» Exercise prompt
The answer must consist only of the lines from the line with "destruct (latest_max (d :: ds)" to the line with "Lemma index_breedings_perm (breedings", both included, exactly as they stand below.
==== The input ====
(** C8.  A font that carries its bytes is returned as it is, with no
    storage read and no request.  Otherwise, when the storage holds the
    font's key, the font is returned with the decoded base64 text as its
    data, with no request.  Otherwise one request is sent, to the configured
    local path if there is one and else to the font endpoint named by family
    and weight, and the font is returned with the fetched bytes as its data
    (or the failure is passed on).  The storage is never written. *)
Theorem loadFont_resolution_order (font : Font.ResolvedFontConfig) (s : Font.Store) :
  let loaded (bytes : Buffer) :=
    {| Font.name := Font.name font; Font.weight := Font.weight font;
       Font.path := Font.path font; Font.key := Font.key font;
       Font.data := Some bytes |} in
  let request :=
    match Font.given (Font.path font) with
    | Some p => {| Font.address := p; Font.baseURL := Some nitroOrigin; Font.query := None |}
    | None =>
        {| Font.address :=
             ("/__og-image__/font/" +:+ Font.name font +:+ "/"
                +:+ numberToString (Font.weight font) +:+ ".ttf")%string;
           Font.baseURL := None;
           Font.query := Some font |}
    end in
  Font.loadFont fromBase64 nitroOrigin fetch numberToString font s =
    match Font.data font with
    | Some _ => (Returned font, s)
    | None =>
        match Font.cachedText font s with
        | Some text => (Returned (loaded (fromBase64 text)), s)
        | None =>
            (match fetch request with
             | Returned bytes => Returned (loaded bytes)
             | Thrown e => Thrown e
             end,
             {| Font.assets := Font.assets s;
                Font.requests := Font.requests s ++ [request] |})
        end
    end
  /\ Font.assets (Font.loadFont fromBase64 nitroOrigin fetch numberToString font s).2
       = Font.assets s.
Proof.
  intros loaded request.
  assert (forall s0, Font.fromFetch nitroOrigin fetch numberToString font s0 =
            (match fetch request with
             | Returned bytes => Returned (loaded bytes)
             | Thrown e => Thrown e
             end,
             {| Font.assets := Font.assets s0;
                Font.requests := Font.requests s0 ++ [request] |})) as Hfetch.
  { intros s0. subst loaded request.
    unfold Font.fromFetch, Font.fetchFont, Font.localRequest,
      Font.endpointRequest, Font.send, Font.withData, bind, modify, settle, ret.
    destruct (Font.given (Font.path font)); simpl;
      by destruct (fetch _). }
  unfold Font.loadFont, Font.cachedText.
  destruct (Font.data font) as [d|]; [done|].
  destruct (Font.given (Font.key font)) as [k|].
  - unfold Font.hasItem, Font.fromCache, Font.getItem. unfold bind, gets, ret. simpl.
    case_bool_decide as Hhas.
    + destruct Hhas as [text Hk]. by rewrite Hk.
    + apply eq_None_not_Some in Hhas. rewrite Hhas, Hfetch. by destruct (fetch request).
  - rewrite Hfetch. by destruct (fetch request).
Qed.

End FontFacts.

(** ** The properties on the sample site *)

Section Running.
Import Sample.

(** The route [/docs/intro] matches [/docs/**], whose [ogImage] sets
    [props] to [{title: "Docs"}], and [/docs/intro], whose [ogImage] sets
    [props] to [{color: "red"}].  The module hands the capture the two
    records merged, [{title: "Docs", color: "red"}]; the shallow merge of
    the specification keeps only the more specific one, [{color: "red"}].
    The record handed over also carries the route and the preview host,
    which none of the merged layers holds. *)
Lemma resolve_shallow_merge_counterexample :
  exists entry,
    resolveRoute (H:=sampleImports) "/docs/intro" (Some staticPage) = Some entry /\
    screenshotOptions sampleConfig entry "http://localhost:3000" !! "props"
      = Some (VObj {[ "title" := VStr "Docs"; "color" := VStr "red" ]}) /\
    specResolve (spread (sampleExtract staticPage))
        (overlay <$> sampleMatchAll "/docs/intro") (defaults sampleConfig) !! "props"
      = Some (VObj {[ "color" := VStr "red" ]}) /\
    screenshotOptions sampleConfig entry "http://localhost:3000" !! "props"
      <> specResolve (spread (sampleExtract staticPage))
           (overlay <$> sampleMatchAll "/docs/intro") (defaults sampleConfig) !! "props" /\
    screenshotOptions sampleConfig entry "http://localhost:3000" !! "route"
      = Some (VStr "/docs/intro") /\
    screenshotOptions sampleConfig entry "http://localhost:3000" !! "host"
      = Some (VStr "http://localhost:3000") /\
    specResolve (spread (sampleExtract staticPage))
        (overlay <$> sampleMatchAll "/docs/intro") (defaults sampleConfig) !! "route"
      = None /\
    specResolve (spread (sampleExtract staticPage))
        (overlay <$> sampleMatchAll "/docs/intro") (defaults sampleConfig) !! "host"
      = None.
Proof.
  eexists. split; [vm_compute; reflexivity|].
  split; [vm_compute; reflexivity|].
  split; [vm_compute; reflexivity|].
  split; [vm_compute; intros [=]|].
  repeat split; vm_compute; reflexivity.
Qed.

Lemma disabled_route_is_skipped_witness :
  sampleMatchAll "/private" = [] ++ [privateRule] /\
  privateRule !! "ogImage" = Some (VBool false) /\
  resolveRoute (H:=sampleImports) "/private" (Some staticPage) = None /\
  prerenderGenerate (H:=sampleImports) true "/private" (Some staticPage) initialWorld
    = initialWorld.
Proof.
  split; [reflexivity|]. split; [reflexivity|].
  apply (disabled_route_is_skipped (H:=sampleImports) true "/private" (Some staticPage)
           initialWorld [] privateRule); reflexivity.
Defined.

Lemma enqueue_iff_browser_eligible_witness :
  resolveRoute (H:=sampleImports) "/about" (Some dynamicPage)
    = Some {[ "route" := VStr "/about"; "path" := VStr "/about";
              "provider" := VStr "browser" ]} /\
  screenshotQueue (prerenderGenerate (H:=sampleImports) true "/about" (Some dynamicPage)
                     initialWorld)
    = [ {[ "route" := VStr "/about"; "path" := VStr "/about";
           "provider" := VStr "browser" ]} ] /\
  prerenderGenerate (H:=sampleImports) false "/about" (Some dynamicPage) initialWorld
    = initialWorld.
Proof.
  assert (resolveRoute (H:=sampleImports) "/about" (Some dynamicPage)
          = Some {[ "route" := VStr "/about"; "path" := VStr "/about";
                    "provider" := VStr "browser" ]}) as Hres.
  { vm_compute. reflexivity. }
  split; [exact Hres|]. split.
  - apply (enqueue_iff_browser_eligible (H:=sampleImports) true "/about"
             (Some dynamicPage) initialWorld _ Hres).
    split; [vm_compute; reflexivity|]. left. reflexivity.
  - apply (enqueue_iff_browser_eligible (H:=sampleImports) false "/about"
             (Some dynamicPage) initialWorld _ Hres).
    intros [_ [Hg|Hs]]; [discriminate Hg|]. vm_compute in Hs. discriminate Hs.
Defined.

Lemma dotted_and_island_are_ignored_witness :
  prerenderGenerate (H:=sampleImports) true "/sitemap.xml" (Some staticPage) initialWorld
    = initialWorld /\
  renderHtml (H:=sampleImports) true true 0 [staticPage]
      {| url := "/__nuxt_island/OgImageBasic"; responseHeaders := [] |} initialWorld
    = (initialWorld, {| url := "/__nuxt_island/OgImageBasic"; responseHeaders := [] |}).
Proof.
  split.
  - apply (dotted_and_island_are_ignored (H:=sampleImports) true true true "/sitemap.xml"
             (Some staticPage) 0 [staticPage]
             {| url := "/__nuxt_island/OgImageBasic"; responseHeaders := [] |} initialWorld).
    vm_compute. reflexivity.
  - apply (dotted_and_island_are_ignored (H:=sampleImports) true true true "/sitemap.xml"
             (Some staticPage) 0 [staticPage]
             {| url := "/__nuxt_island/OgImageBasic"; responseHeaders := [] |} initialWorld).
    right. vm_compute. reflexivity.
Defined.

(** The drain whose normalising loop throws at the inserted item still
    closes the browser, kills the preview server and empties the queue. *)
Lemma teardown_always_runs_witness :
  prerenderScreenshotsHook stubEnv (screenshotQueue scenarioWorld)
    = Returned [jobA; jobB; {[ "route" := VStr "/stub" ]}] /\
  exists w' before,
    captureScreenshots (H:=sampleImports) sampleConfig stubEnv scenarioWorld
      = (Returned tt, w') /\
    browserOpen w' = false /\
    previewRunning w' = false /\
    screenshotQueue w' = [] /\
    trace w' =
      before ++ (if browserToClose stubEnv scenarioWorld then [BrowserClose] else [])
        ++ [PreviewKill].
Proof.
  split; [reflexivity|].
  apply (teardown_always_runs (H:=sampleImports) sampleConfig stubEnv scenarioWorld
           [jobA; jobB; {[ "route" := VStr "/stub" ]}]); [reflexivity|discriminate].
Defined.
====
==== The input ====
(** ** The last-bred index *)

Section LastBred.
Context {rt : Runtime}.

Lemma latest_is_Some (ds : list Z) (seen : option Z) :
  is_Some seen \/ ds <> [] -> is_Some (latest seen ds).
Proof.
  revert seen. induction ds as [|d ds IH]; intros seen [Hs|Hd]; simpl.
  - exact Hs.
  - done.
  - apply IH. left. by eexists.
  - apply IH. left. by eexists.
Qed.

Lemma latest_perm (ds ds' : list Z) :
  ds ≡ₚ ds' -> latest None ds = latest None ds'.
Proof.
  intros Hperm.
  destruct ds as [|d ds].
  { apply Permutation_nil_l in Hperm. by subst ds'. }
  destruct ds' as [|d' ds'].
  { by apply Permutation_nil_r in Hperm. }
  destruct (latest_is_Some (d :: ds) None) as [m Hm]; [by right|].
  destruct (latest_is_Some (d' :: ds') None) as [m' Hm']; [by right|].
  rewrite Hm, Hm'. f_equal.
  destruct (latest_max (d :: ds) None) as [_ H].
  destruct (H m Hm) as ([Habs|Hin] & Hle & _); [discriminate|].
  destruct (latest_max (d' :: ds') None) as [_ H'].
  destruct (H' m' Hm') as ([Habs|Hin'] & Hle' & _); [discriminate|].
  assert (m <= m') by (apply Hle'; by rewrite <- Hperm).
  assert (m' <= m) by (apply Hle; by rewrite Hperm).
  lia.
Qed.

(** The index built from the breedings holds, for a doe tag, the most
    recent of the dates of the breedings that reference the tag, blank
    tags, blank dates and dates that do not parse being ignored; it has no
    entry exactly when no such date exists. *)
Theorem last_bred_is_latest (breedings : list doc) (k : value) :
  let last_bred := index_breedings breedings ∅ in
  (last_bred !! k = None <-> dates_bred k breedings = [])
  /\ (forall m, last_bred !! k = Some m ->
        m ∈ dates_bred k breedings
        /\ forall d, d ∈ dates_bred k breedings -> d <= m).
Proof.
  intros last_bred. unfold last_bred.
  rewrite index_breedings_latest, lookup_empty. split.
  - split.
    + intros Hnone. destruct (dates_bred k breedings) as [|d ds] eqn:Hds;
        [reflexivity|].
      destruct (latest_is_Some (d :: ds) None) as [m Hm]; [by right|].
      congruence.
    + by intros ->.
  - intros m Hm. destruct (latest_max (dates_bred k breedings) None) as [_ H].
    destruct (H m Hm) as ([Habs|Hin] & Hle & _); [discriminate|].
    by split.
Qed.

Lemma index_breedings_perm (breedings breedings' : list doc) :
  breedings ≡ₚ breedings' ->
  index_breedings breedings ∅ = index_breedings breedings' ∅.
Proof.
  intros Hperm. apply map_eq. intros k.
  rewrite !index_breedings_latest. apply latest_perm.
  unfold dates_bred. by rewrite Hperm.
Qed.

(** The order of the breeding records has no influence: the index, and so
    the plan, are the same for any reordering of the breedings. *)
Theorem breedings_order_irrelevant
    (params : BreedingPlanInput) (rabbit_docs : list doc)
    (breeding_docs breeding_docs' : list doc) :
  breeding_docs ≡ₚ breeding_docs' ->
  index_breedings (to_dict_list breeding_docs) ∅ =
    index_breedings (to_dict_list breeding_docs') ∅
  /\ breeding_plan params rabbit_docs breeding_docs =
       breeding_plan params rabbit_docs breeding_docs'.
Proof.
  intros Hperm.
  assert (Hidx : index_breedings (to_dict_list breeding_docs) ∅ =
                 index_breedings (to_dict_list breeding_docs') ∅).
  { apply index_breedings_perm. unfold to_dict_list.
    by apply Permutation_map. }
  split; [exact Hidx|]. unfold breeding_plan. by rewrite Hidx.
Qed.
====
» Response to this task
  destruct (latest_max (d :: ds) None) as [_ H].
  destruct (H m Hm) as ([Habs|Hin] & Hle & _); [discriminate|].
  destruct (latest_max (d' :: ds') None) as [_ H'].
  destruct (H' m' Hm') as ([Habs|Hin'] & Hle' & _); [discriminate|].
  assert (m <= m') by (apply Hle'; by rewrite <- Hperm).
  assert (m' <= m) by (apply Hle; by rewrite Hperm).
  lia.
Qed.

(** The index built from the breedings holds, for a doe tag, the most
    recent of the dates of the breedings that reference the tag, blank
    tags, blank dates and dates that do not parse being ignored; it has no
    entry exactly when no such date exists. *)
Theorem last_bred_is_latest (breedings : list doc) (k : value) :
  let last_bred := index_breedings breedings ∅ in
  (last_bred !! k = None <-> dates_bred k breedings = [])
  /\ (forall m, last_bred !! k = Some m ->
        m ∈ dates_bred k breedings
        /\ forall d, d ∈ dates_bred k breedings -> d <= m).
Proof.
  intros last_bred. unfold last_bred.
  rewrite index_breedings_latest, lookup_empty. split.
  - split.
    + intros Hnone. destruct (dates_bred k breedings) as [|d ds] eqn:Hds;
        [reflexivity|].
      destruct (latest_is_Some (d :: ds) None) as [m Hm]; [by right|].
      congruence.
    + by intros ->.
  - intros m Hm. destruct (latest_max (dates_bred k breedings) None) as [_ H].
    destruct (H m Hm) as ([Habs|Hin] & Hle & _); [discriminate|].
    by split.
Qed.

Lemma index_breedings_perm (breedings breedings' : list doc) :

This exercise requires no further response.